(** [range(num_traces)] runs [max(num_traces, 0)] times. *)
Definition generate_microservice_traces (rnd : Rng) (services : list string)
    (call_patterns : list CallPattern) (num_traces : Z)
    : Py.result (list Trace) :=
  let st0 := {| traces := []; trace_id := 1; draws := 0;
                loop_vars := None |} in
  let total := total_frequency call_patterns in
  st <- trace_loop rnd call_patterns total (Z.to_nat num_traces) st0 ;;
  Py.ret (traces st).

(** [create_common_patterns()]: the catalog, as the dictionary literal of
    the source, name to (services, calls). *)
Definition Pattern : Type := list string * list CallPattern.

Definition simple_chain : Pattern :=
  (["frontend"; "api-gateway"; "user-service"; "database"],
   [("frontend", "api-gateway", 10%Z);
    ("api-gateway", "user-service", 8%Z);
    ("user-service", "database", 6%Z)]).

Definition ecommerce : Pattern :=
  (["web"; "api"; "user"; "order"; "payment"; "inventory"; "notification"],
   [("web", "api", 15%Z);
    ("api", "user", 8%Z);
    ("api", "order", 6%Z);
    ("api", "payment", 4%Z);
    ("order", "inventory", 3%Z);
    ("order", "payment", 2%Z);
    ("payment", "notification", 1%Z)]).

Definition microservice_mesh : Pattern :=
  (["gateway"; "auth"; "user"; "product"; "order"; "payment"; "shipping";
    "analytics"],
   [("gateway", "auth", 12%Z);
    ("gateway", "user", 10%Z);
    ("gateway", "product", 8%Z);
    ("gateway", "order", 6%Z);
    ("user", "auth", 4%Z);
    ("order", "payment", 3%Z);
    ("order", "shipping", 2%Z);
    ("order", "analytics", 1%Z);
    ("payment", "analytics", 1%Z)]).

Definition event_driven : Pattern :=
  (["producer"; "event-bus"; "consumer1"; "consumer2"; "consumer3";
    "database"],
   [("producer", "event-bus", 20%Z);
    ("event-bus", "consumer1", 8%Z);
    ("event-bus", "consumer2", 6%Z);
    ("event-bus", "consumer3", 4%Z);
    ("consumer1", "database", 3%Z);
    ("consumer2", "database", 2%Z)]).

Definition create_common_patterns : list (string * Pattern) :=
  [("simple_chain", simple_chain);
   ("ecommerce", ecommerce);
   ("microservice_mesh", microservice_mesh);
   ("event_driven", event_driven)].

(** [patterns[name]] / [name in patterns] *)
Fixpoint patterns_get (patterns : list (string * Pattern)) (name : string)
    : option Pattern :=
  match patterns with
  | [] => None
  | (k, v) :: rest =>
      if decide (k = name) then Some v else patterns_get rest name
  end.

(** *** The expected-DCI report printed at the end of [main] *)

(** [for service in services: service_calls[service] = set()] *)
Definition init_service_calls (services : list string)
    : gmap string (gset string) :=
  foldl (λ m service, <[service := ∅]> m) ∅ services.

(** [for caller, callee, _ in calls: service_calls[caller].add(callee)];
    [service_calls[caller]] raises [KeyError] for a caller that is no key. *)
Fixpoint add_calls (calls : list CallPattern)
    (service_calls : gmap string (gset string))
    : Py.result (gmap string (gset string)) :=
  match calls with
  | [] => Py.ret service_calls
  | p :: rest =>
      match service_calls !! caller_of p with
      | None => Py.raise (Py.KeyError (caller_of p))
      | Some callees =>
          add_calls rest
            (<[caller_of p := callees ∪ {[callee_of p]}]> service_calls)
      end
  end.

(** The chained conditional expression that names the coupling level. *)
Definition coupling_status (dci : Qc) : string :=
  if Py.ge dci (Q2Qc (7 # 10)) then "High"
  else if Py.ge dci (Q2Qc (4 # 10)) then "Moderate"
  else if Py.gt dci 0%Qc then "Low"
  else "No".

(** [actual_calls / max_possible if max_possible > 0 else 0] *)
Definition dci_of (actual_calls max_possible : Z) : Qc :=
  if bool_decide (0 < max_possible)%Z
  then (Py.of_int actual_calls / Py.of_int max_possible)%Qc
  else 0%Qc.

(** One printed line
    [{service}: {actual_calls}/{max_possible} = {dci} ({status} Coupling)]. *)
Record DciLine : Type := mkDciLine {
  line_service : string;
  line_actual_calls : Z;
  line_max_possible : Z;
  line_dci : Qc;
  line_status : string
}.

#[global] Instance DciLine_eq_dec : EqDecision DciLine.
Proof. solve_decision. Defined.

Fixpoint report_lines (service_calls : gmap string (gset string))
    (max_possible : Z) (services : list string)
    : Py.result (list DciLine) :=
  match services with
  | [] => Py.ret []
  | service :: rest =>
      match service_calls !! service with
      | None => Py.raise (Py.KeyError service)
      | Some callees =>
          let actual_calls := Z.of_nat (size callees) in
          let dci := dci_of actual_calls max_possible in
          let status := coupling_status dci in
          lines <- report_lines service_calls max_possible rest ;;
          Py.ret (mkDciLine service actual_calls max_possible dci status
                    :: lines)
      end
  end.

Definition expected_dci (services : list string) (calls : list CallPattern)
    : Py.result (list DciLine) :=
  service_calls <- add_calls calls (init_service_calls services) ;;
  let max_possible := (Z.of_nat (length services) - 1)%Z in
  report_lines service_calls max_possible services.

(** *** [main] *)

(** What a run that reaches the end of [main] has produced: the file it
    wrote and the expected-DCI lines it printed. *)
Record Output : Type := mkOutput {
  output_file : string;
  written : list Trace;
  expected : list DciLine
}.

Section Main.

(** The builtin [int(s)] on a command-line argument: [None] when it
    raises [ValueError]. *)
Variable py_int : string → option Z.

Definition main (rnd : Rng) (argv : list string) : Py.result Output :=
  if bool_decide (length argv < 2)%nat then Py.raise (Py.SystemExit 1)
  else
    let pattern_name := Py.item argv 1 in
    num_traces <-
      (if bool_decide (2 < length argv)%nat
       then match py_int (Py.item argv 2) with
            | Some n => Py.ret n
            | None => Py.raise Py.ValueError
            end
       else Py.ret 100%Z) ;;
    let patterns := create_common_patterns in
    match patterns_get patterns pattern_name with
    | None => Py.raise (Py.SystemExit 1)
    | Some pattern =>
        let services := pattern.1 in
        let calls := pattern.2 in
        traces <- generate_microservice_traces rnd services calls
                    num_traces ;;
        let output_file := "traces_" +:+ pattern_name +:+ ".json" in
        lines <- expected_dci services calls ;;
        Py.ret (mkOutput output_file traces lines)
    end.

End Main.

(** *** Wording of the specification, for comparison with the code *)

(** "count of unique callee values across all CallPatterns where
    caller == S" *)
Definition distinctCallees (calls : list CallPattern) (S : string) : nat :=
  length (remove_dups
            (callee_of <$> filter (λ p, caller_of p = S) calls)).

(** "the first pattern whose accumulated sum is >= u": [p] is preceded by
    [pre], no accumulated sum up to the end of [pre] reaches [u], and the
    sum accumulated at [p] does. *)
Definition first_reaching (call_patterns : list CallPattern) (u : Qc)
    (p : CallPattern) : Prop :=
  ∃ pre post,
    call_patterns = pre ++ p :: post ∧
    (∀ k, (0 < k ≤ length pre)%nat →
          (Py.of_int (total_frequency (take k pre)) < u)%Qc) ∧
    (u ≤ Py.of_int (total_frequency (pre ++ [p])))%Qc.

(** The record that one iteration appends when the selection yields [p]. *)
Definition trace_of (trace_id : Z) (p : CallPattern) : Trace :=
  {| traceId := Py.str trace_id; id := Py.str trace_id;
     localEndpoint := caller_of p; remoteEndpoint := callee_of p |}.

(** Records [new] are numbered from [first] on and each carries the
    endpoints of a pattern of [ps]. *)
Definition numbered_from (ps : list CallPattern) (first : Z)
    (new : list Trace) : Prop :=
  ∀ (i : nat) t, new !! i = Some t →
    ∃ p, p ∈ ps ∧ t = trace_of (first + Z.of_nat i) p.

(** The callees recorded for [S] once every call has been added. *)
Definition callees_set (calls : list CallPattern) (S : string)
    : gset string :=
  list_to_set (callee_of <$> filter (λ p, caller_of p = S) calls).

(** Two call lists with the same caller→callee edges, whatever their
    order, multiplicity and weights. *)
Definition has_edge (calls : list CallPattern) (a b : string) : Prop :=
  ∃ p, p ∈ calls ∧ caller_of p = a ∧ callee_of p = b.

Definition same_edges (calls calls' : list CallPattern) : Prop :=
  ∀ a b, has_edge calls a b ↔ has_edge calls' a b.

(** The line that the report prints for [S]. *)
Definition line_for (services : list string) (calls : list CallPattern)
    (S : string) : DciLine :=
  let actual_calls := Z.of_nat (distinctCallees calls S) in
  let max_possible := (Z.of_nat (length services) - 1)%Z in
  mkDciLine S actual_calls max_possible
            (dci_of actual_calls max_possible)
            (coupling_status (dci_of actual_calls max_possible)).

(** The value of [rand_val] in iteration [i] (counted from 0) of the outer
    loop: the [i]-th draw, scaled to the total frequency. *)
Definition rand_val_at (rnd : Rng) (call_patterns : list CallPattern)
    (i : nat) : Py.result Qc :=
  uniform rnd i 0 (total_frequency call_patterns).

□ □ □ □

• [YOUR INSTRUCTIONS]: Across the entries above, find each line with the word "None" and please copy it out.

• [ANSWER]:
                loop_vars := None |} in
  | [] => None
      | None => Py.raise (Py.KeyError (caller_of p))
      | None => Py.raise (Py.KeyError service)
(** The builtin [int(s)] on a command-line argument: [None] when it
            | None => Py.raise Py.ValueError
    | None => Py.raise (Py.SystemExit 1)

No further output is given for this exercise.